With the billions of federal dollars our state has received from the American Rescue Plan Act, Missouri’s budget has a surplus of money to invest right now in our community. The money is here, the time is right and the need is obvious. This is a once in a lifetime opportunity. We have to get this right.

One example of positive change is being discussed on the campus of the University of Missouri – St. Louis. These are the kinds of investments that would be transformational for the region. The University’s 2021 Campus Plan Report “positions UMSL to take advantage of development opportunities, create a more connected mobility network, improve the natural landscape and open spaces, enliven the campus and improve the student experience.” Will our elected leaders finally say “yes” to this proposal and allow the campus to fortify its academic core in a centralized area and transform the south campus into a place where communities from the entire region can find resources that were previously unattainable?

Another area in our community that has long been denied resources and attention is the abandoned Jamestown Mall. This property offers 50 acres of land for investors and community leaders to develop and transform into jobs and opportunities. Similar properties in other parts of St. Louis County have been allowed to tap into area resources, adapt to the times, hold their value and provide an economic boost to the surrounding community. Will our elected leaders continue to ignore this valuable property and allow it to deteriorate for eight more years because of its zip code?

Now, I understand revitalizing these areas will require a major investment of money, time and dedication. With the money in hand and the obvious need for improvements throughout the region, we need a commitment from our elected leaders to make it happen. There has never been a better opportunity, starting with these two properties, to make the Black community a priority. While I can be the voice in Jefferson City for increased funding in next year’s state operating budget, a change of this magnitude will require communities and leaders working together to align opportunities with resources, workers with jobs, patients with health care and residents with hope. Action and commitment from our leaders today will fortify a positive, generational impact tomorrow.

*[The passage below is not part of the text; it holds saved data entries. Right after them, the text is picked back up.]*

(* ===== verification/Frame.v ===== *)
(** * Captured frames

    [frame.rs]: a frame with its lengths, the bounds on capture times, and the
    split of a time into seconds and nanoseconds. *)

From stdpp Require Import base tactics option list numbers.
From Stdlib Require Import ZArith Lia.
From S2P Require Import Prelude Checksum.

(** A [SystemTime] is the signed number of nanoseconds since the Unix epoch. *)
Notation SystemTime := Z (only parsing).

Record Lengths : Type := mkLengths {
  ln_captured : Z;
  ln_original : Z
}.

Inductive Direction : Type := Inbound | Outbound | UnknownDirection.

Inductive FrameError : Type :=
| CapturedLengthTooLarge (actual : Z)
| CapturedLengthMismatch (declared actual : Z)
| OriginalLengthTooSmall (captured original : Z)
| ReversedTimeBounds (first last : SystemTime).

Record Frame : Type := mkFrame {
  fr_timestamp : option SystemTime;
  captured_length : Z;
  original_length : Z;
  link_type : Z;
  fr_interface : option Z;
  fr_direction : option Direction;
  frame_bytes : bytes
}.

Definition try_with_optional_timestamp (timestamp : option SystemTime) (link : Z) (lengths : Lengths) (data : bytes)
  : outcome FrameError Frame :=
  if negb (ln_captured lengths =? zlen data)
  then Err (CapturedLengthMismatch (ln_captured lengths) (zlen data)) else
  if ln_original lengths <? ln_captured lengths
  then Err (OriginalLengthTooSmall (ln_captured lengths) (ln_original lengths)) else
  Ok (mkFrame timestamp (ln_captured lengths) (ln_original lengths) link None None data).

Definition Frame_new (timestamp : option SystemTime) (link : Z) (data : bytes) : outcome FrameError Frame :=
  length ← ok_or (CapturedLengthTooLarge (zlen data)) (if zlen data <=? u32_max then Some (zlen data) else None);
  try_with_optional_timestamp timestamp link (mkLengths length length) data.

Definition is_truncated (f : Frame) : bool := captured_length f <? original_length f.

(** [duration_since] gives the time elapsed after the epoch, or in its error the
    time before it; both are seconds and nanoseconds of a non-negative span. *)
Definition unix_floor (time : SystemTime) : Z * Z :=
  let second := 1000000000 in
  if 0 <=? time then (time / second, time mod second)
  else
    let elapsed := - time in
    if elapsed mod second =? 0 then (- (elapsed / second), 0)
    else (- (elapsed / second) - 1, second - elapsed mod second).

Definition checked_slice (data : bytes) (first last : Z) : option bytes :=
  if (last <? first) || (zlen data <? last) then None else Some (zslice first last data).

Record TimeBounds : Type := mkTimeBounds {
  tb_start : option SystemTime;
  tb_end : option SystemTime
}.

Definition TimeBounds_new (first last : option SystemTime) : outcome FrameError TimeBounds :=
  match first, last with
  | Some s, Some e => if e <? s then Err (ReversedTimeBounds s e) else Ok (mkTimeBounds first last)
  | _, _ => Ok (mkTimeBounds first last)
  end.

Definition TimeBounds_contains (b : TimeBounds) (timestamp : option SystemTime) : bool :=
  match timestamp with
  | None => false
  | Some t => match tb_start b with Some s => s <=? t | None => true end
              && match tb_end b with Some e => t <=? e | None => true end
  end.

(** ** Invariants *)

(** What every constructor of a frame guarantees. *)
Definition frame_ok (f : Frame) : Prop :=
  captured_length f = zlen (frame_bytes f) /\ captured_length f <= original_length f.

Lemma Frame_new_ok timestamp link data f :
  Frame_new timestamp link data = Ok f <-> zlen data <= u32_max /\
    f = mkFrame timestamp (zlen data) (zlen data) link None None data.
Proof.
  unfold Frame_new, try_with_optional_timestamp. destruct (Z.leb_spec (zlen data) u32_max); cbn [ok_or].
  - rewrite Ok_bind. cbn [ln_captured ln_original]. rewrite Z.eqb_refl, Z.ltb_irrefl. cbn [negb]. naive_solver.
  - split; [done|]. intros []. lia.
Qed.

(** ** Theorems *)

(** [unix_floor] is the floor of the time in seconds and the nanoseconds past
    it, before and after the epoch alike, so the parts give the time back. *)
Theorem unix_floor_exact (time : SystemTime) :
  unix_floor time = (time / 1000000000, time mod 1000000000) /\
  (unix_floor time).1 * 1000000000 + (unix_floor time).2 = time /\ 0 <= (unix_floor time).2 < 1000000000.
Proof.
  assert (unix_floor time = (time / 1000000000, time mod 1000000000)) as E.
  { unfold unix_floor. destruct (Z.leb_spec 0 time); [done|].
    pose proof (Z.div_mod (- time) 1000000000 ltac:(lia)). pose proof (Z.mod_pos_bound (- time) 1000000000 ltac:(lia)).
    destruct (Z.eqb_spec (- time mod 1000000000) 0) as [E|E].
    - f_equal; [|symmetry; apply Z.mod_opp_l_z in E; [by rewrite Z.opp_involutive in E|lia]].
      apply (Z.div_unique _ _ _ 0); lia.
    - f_equal; [apply (Z.div_unique _ _ _ (1000000000 - - time mod 1000000000)); lia|].
      apply (Z.mod_unique _ _ (- (- time / 1000000000) - 1)); lia. }
  rewrite E. cbn. pose proof (Z.div_mod time 1000000000 ltac:(lia)). pose proof (Z.mod_pos_bound time 1000000000 ltac:(lia)). split; [done|lia].
Qed.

St. Louis County is the economic engine of the state, and yet we have miles of decimated properties and numerous people living below the poverty line. All of our county’s children deserve to live in flourishing, safe neighborhoods. They should be able to attend high-performing schools, have access to nutritious foods and see a doctor when they are sick. Investing in these priorities now will pay off later. We cannot neglect our community’s needs another day. We simply cannot afford to wait.

As the first Black male to serve in the Missouri Senate in over two decades, I am honored to lead this charge and take responsibility for this change. Every time I look at the Great Seal of Missouri in the center of the Capitol and read the Latin words which translate to “Let the welfare of the people be the supreme law,” I am reminded of why I was sent here. Please join me in this fight for our community and tell our local, state and federal officials that we demand action now. Help me change the narrative of our children’s future. We must convince our leaders that now is the time to let the welfare of the people be the supreme law.

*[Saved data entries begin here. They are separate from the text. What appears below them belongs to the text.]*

(* ===== verification/TcpCommit.v ===== *)
(** * Committing a planned push, and the reassembler

    [analysis/reassembly/tcp/pending/commit.rs], [engine.rs] and the
    [Reassembler] of [tcp.rs]. *)

From stdpp Require Import base tactics option list numbers gmap.
From Stdlib Require Import ZArith Lia.
From S2P Require Import Prelude Ordered Flow Frame TcpModel TcpHistory TcpPages TcpState TcpPlan.

(** ** Committing to one flow *)

(** The loop that adds the prepared pages. *)
Fixpoint add_new_pages (pages : gmap Z Page) (fresh : list (Z * Page))
  : outcome Error (gmap Z Page) :=
  match fresh with
  | [] => Ok pages
  | (key, page) :: fresh' =>
      _ ← assert_ (is_none (pages !! key));
      add_new_pages (<[key := page]> pages) fresh'
  end.

(** The loop that stores the payload bytes the affected intervals lack; returns
    the pages and the final cursor. *)
Fixpoint fill_gaps (pages : gmap Z Page) (payload : bytes) (offset payload_end cursor : Z)
  (ivs : list (Z * Z)) : outcome Error (gmap Z Page * Z) :=
  match ivs with
  | [] => Ok (pages, cursor)
  | (s, e) :: ivs' =>
      let stop := Z.min s payload_end in
      pages' ← (if cursor <? stop then
                  chunk ← index_range payload (cursor - offset) (stop - offset);
                  pages_insert pages cursor chunk
                else Ok pages);
      fill_gaps pages' payload offset payload_end (Z.min (Z.max cursor e) payload_end) ivs'
  end.

(** The loop that removes the affected intervals, and, when they are emitted,
    their pages. *)
Fixpoint remove_affected (ivs : list (Z * Z)) (pages : gmap Z Page) (first : Z)
  (emitted : bool) (count : nat) : outcome Error (list (Z * Z) * gmap Z Page) :=
  match count with
  | O => Ok (ivs, pages)
  | S count' =>
      '(s, _) ← expect (head (range_from first ivs));
      e ← expect (bt_get s ivs);
      let ivs' := bt_remove s ivs in
      pages' ← (if emitted : bool then pages_remove pages s e else Ok pages);
      remove_affected ivs' pages' first emitted count'
  end.

Definition set_storage (state : TcpFlowState) (ivs : list (Z * Z)) (pages : gmap Z Page)
  : TcpFlowState :=
  mkFlowState (base_sequence state) (next_offset state) (history_start_offset state)
    (emitted_history state) ivs pages (pending_bytes state) (fin_offset state)
    (last_update state) (deadline state).

Definition apply_pending_merge (state : TcpFlowState) (plan : PendingMergePlan)
  (payload : bytes) : outcome Error (TcpFlowState * option bytes) :=
  if (added_bytes plan =? 0) || direct_output plan then Ok (state, merge_output plan) else
  let offset := merge_offset plan in
  let emitted := negb (emitted_segment_bytes plan =? 0) in
  pages ←
    (if emitted then Ok (flow_pages state) else
       pages ← add_new_pages (flow_pages state) (new_pages plan);
       payload ← index_range payload (merge_payload_start plan) (zlen payload);
       payload_end ← add_u offset (zlen payload);
       '(pages, cursor) ←
         (match first_affected plan with
          | Some first =>
              fill_gaps pages payload offset payload_end offset
                (ztake (affected_segment_count plan) (range_from first (pending state)))
          | None => Ok (pages, offset)
          end);
       if cursor <? payload_end then
         chunk ← index_range payload (cursor - offset) (zlen payload);
         pages_insert pages cursor chunk
       else Ok pages);
  '(ivs, pages) ←
    (match first_affected plan with
     | Some first =>
         remove_affected (pending state) pages first emitted
           (Z.to_nat (affected_segment_count plan))
     | None => Ok (pending state, pages)
     end);
  ivs ←
    (if emitted then Ok ivs else
       _ ← assert_ (is_none (bt_get (union_start plan) ivs));
       Ok (bt_insert (union_start plan) (union_end plan) ivs));
  expected ← sub_u (segment_count plan) (from_bool emitted);
  _ ← assert_ (zlen ivs =? expected);
  Ok (set_storage state ivs pages, merge_output plan).

Definition emit_data (state : TcpFlowState) (flow : ScopedFlowKey) (data : bytes)
  (max_bytes : Z) : outcome Error (TcpFlowState * Event) :=
  let sequence := wrapping_add32 (base_sequence state) (as_u32 (next_offset state)) in
  let output_start := next_offset state in
  next ← expect (checked_add u64_max (next_offset state) (zlen data));
  let state :=
    mkFlowState (base_sequence state) next (history_start_offset state)
      (emitted_history state) (pending state) (flow_pages state) (pending_bytes state)
      (fin_offset state) (last_update state) (deadline state) in
  let history_capacity := saturating_sub max_bytes (pending_bytes state) in
  state ← append_emitted_history state output_start data history_capacity;
  Ok (state, Data flow sequence data).

Definition set_pending_bytes (state : TcpFlowState) (n : Z) : TcpFlowState :=
  mkFlowState (base_sequence state) (next_offset state) (history_start_offset state)
    (emitted_history state) (pending state) (flow_pages state) n (fin_offset state)
    (last_update state) (deadline state).

Definition commit_flow_push (state : TcpFlowState) (flow : ScopedFlowKey) (now : Z)
  (max_bytes : Z) (plan : PushPlan) (direct : option bytes) (incoming_payload : bytes)
  : outcome Error (TcpFlowState * list Event) :=
  let m := merge plan in
  let sequence := payload_sequence plan in
  let ranges :=
    (if negb (retransmitted plan =? 0)
     then [(sequence, wrapping_add32 sequence (as_u32 (retransmitted plan)))] else [])
    ++ ((fun r => (wrapping_add32 (base_sequence state) (as_u32 r.1),
                   wrapping_add32 (base_sequence state) (as_u32 r.2)))
        <$> overlapping_ranges m) in
  let repeated := saturating_add usize_max (retransmitted plan) (overlapping_bytes m) in
  let conflict := conflicting plan || has_conflicting_overlap m in
  let state :=
    mkFlowState (base_sequence state) (next_offset state) (history_start_offset state)
      (emitted_history state) (pending state) (flow_pages state) (pending_bytes state)
      (fin_offset state) (Z.max (last_update state) now) (deadline state) in
  state ← trim_emitted_history state (initial_history_capacity plan);
  let state := match history_replacement plan with
               | Some h => set_history state (history_start_offset state) h
               | None => state
               end in
  '(state, output) ← apply_pending_merge state m incoming_payload;
  let state :=
    mkFlowState (base_sequence state) (next_offset state) (history_start_offset state)
      (emitted_history state) (pending state) (flow_pages state) (plan_pending_bytes plan)
      (match fin_offset state with Some f => Some f | None => incoming_fin_offset plan end)
      (last_update state) (deadline state) in
  let events :=
    if negb (repeated =? 0) || conflict
    then [Retransmission flow sequence repeated conflict ranges] else [] in
  '(state, events) ←
    (match direct with
     | Some data =>
         let state := set_pending_bytes state
                        (saturating_sub (pending_bytes state) (zlen data)) in
         '(state, event) ← emit_data state flow data max_bytes;
         Ok (state, events ++ [event])
     | None => Ok (state, events)
     end);
  match output with
  | Some data =>
      left ← expect (checked_sub (pending_bytes state) (zlen data));
      '(state, event) ← emit_data (set_pending_bytes state left) flow data max_bytes;
      Ok (state, events ++ [event])
  | None => Ok (state, events)
  end.

(** ** The reassembler ([tcp.rs], [engine.rs]) *)

Record Reassembler : Type := mkReassembler {
  limits : Limits;
  flows : gmap ScopedFlowKey TcpFlowState;
  expiry : ExpiryIndex ScopedFlowKey;
  aggregate_bytes : Z;
  aggregate_memory_charge : Z
}.

Definition reassembler_new (clock : Z) (l : Limits) : outcome LimitError Reassembler :=
  _ ← Limits_validate clock l;
  Ok (mkReassembler l ∅ expiry_default 0 0).

Definition set_deadline (state : TcpFlowState) (d : option Z) : TcpFlowState :=
  mkFlowState (base_sequence state) (next_offset state) (history_start_offset state)
    (emitted_history state) (pending state) (flow_pages state) (pending_bytes state)
    (fin_offset state) (last_update state) d.

Definition commit_push (r : Reassembler) (segment : Segment) (now : Z)
  (changes_generation : bool) (plan : PushPlan)
  : outcome Error (Reassembler * list Event) :=
  let first_payload_sequence :=
    wrapping_add32 (seg_sequence segment) (from_bool (seg_syn segment)) in
  let max_bytes := max_bytes_per_flow (limits r) in
  let flow := seg_flow segment in
  let previous := flows r !! flow in
  let previous_deadline := previous ≫= deadline in
  let updated := match previous with
                 | Some state => Z.max (last_update state) now | None => now end in
  let new_deadline := instant_checked_add updated (idle_expiry (limits r)) in
  let direct := direct_payload plan ≫=
    (fun range => checked_slice (seg_payload segment) range.1 range.2) in
  '(flows, replacement, events) ←
    (if changes_generation : bool then
       let state := flow_state_new first_payload_sequence updated new_deadline in
       '(state, events) ← commit_flow_push state flow now max_bytes plan direct
                            (seg_payload segment);
       Ok (flows r, Some state, events)
     else
       state ← expect (flows r !! flow);
       '(state, events) ← commit_flow_push state flow now max_bytes plan direct
                            (seg_payload segment);
       Ok (<[flow := set_deadline state new_deadline]> (flows r), None, events));
  if closed plan then
    Ok (mkReassembler (limits r) (delete flow flows)
          (expiry_remove previous_deadline flow (expiry r))
          (plan_aggregate_bytes plan) (plan_aggregate_memory_charge plan),
        events ++ [Closed flow (seg_rst segment)])
  else
    let flows := match replacement with
                 | Some state => <[flow := state]> flows | None => flows end in
    let expiry :=
      if bool_decide (previous_deadline = new_deadline) then expiry r
      else expiry_insert new_deadline flow
             (expiry_remove previous_deadline flow (expiry r)) in
    Ok (mkReassembler (limits r) flows expiry
          (plan_aggregate_bytes plan) (plan_aggregate_memory_charge plan), events).

Definition aggregates_without (r : Reassembler) (existing : option TcpFlowState)
  : outcome Error (Z * Z) :=
  let error := aggregate_byte_error (limits r) in
  old_retained ← ok_or error (match existing with Some s => retained_bytes s | None => Some 0 end);
  old_charge ← ok_or error (match existing with Some s => flow_memory_charge s | None => Some 0 end);
  bytes ← ok_or error (checked_sub (aggregate_bytes r) old_retained);
  charge ← ok_or error (checked_sub (aggregate_memory_charge r) old_charge);
  Ok (bytes, charge).

(** On [Err] the caller keeps [r]: [push] has not changed it. *)
Definition push (alloc : allocator) (r : Reassembler) (segment : Segment) (now : Z)
  : outcome Error (Reassembler * list Event) :=
  let existing := flows r !! seg_flow segment in
  if is_empty (seg_payload segment) && negb (seg_syn segment) && negb (seg_fin segment)
     && negb (seg_rst segment) && is_none existing
  then Ok (r, []) else
  let first_payload_sequence :=
    wrapping_add32 (seg_sequence segment) (from_bool (seg_syn segment)) in
  let changes_generation :=
    (seg_syn segment || is_none existing) &&
    (match existing with
     | Some state => negb (base_sequence state =? first_payload_sequence)
     | None => true
     end) in
  if changes_generation &&
     (max_flows (limits r) <=?
        saturating_sub (Z.of_nat (size (flows r))) (from_bool (is_some existing)))
  then Err (ErrResource (FlowLimit (max_flows (limits r)))) else
  '(base_bytes, base_charge) ← aggregates_without r existing;
  let empty := flow_state_new first_payload_sequence now
                 (instant_checked_add now (idle_expiry (limits r))) in
  state ← (if changes_generation then Ok empty else expect existing);
  plan ← plan_push alloc (limits r) state base_bytes base_charge
           (aggregate_memory_charge r) segment;
  commit_push r segment now changes_generation plan.

(** [keys.sort()]. *)
Fixpoint insert_key (k : ScopedFlowKey) (keys : list ScopedFlowKey) : list ScopedFlowKey :=
  match keys with
  | [] => [k]
  | k' :: keys' =>
      match cmp k k' with Gt => k' :: insert_key k keys' | _ => k :: keys end
  end.

Definition sort_keys (keys : list ScopedFlowKey) : list ScopedFlowKey :=
  foldr insert_key [] keys.

(** One iteration of [remove_flows]. *)
Definition remove_flow (r : Reassembler) (key : ScopedFlowKey) : Reassembler * list Event :=
  match flows r !! key with
  | None => (r, [])
  | Some state =>
      let gap :=
        match head (pending state) with
        | Some (next, _) =>
            if next_offset state <? next
            then [Gap key (wrapping_add32 (base_sequence state) (as_u32 (next_offset state)))
                    (wrapping_add32 (base_sequence state) (as_u32 next))]
            else []
        | None => []
        end in
      (mkReassembler (limits r) (delete key (flows r))
         (expiry_remove (deadline state) key (expiry r))
         (saturating_sub (aggregate_bytes r) (default 0 (retained_bytes state)))
         (saturating_sub (aggregate_memory_charge r) (default 0 (flow_memory_charge state))),
       gap ++ [Evicted key (pending_bytes state)])
  end.

Fixpoint remove_sorted (r : Reassembler) (keys : list ScopedFlowKey)
  : Reassembler * list Event :=
  match keys with
  | [] => (r, [])
  | key :: keys' =>
      let '(r1, events1) := remove_flow r key in
      let '(r2, events2) := remove_sorted r1 keys' in
      (r2, events1 ++ events2)
  end.

Definition remove_flows (r : Reassembler) (keys : list ScopedFlowKey)
  : Reassembler * list Event :=
  remove_sorted r (sort_keys keys).

Definition expire (r : Reassembler) (now : Z) : Reassembler * list Event :=
  let '(keys, entries) := take_expired now (expiry r) in
  remove_flows (mkReassembler (limits r) (flows r) entries (aggregate_bytes r)
                  (aggregate_memory_charge r)) keys.

Definition flush (r : Reassembler) : Reassembler * list Event :=
  remove_flows r (map_to_list (flows r)).*1.

Definition evict_flow (r : Reassembler) (flow : ScopedFlowKey) : Reassembler * list Event :=
  remove_flows r [flow].

Definition flow_count (r : Reassembler) : Z := Z.of_nat (size (flows r)).

Definition flow_base_sequence (r : Reassembler) (flow : ScopedFlowKey) : option Z :=
  base_sequence <$> flows r !! flow.

Definition flow_next_sequence (r : Reassembler) (flow : ScopedFlowKey) : option Z :=
  (fun state => wrapping_add32 (base_sequence state) (as_u32 (next_offset state)))
    <$> flows r !! flow.

Definition flow_observed_payload (r : Reassembler) (flow : ScopedFlowKey) : bool :=
  match flows r !! flow with
  | Some state =>
      (0 <? next_offset state) || negb (is_empty (pending state))
      || is_some (fin_offset state)
  | None => false
  end.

When I travel though our community next year, I envision construction sites at UMSL and the Jamestown Mall as a sign that our elected leaders have listened. I visualize new businesses, grocery stores and health care clinics as proof that our community leaders care. I will view decreased poverty and lower crime rates as the dividends of our persistence. I hope to witness evidence of Black communities working together with leaders to pave a wide pathway to success for our children. I see justice thriving tomorrow because we took action today.

Respectfully submitted by Sen. Brian Williams.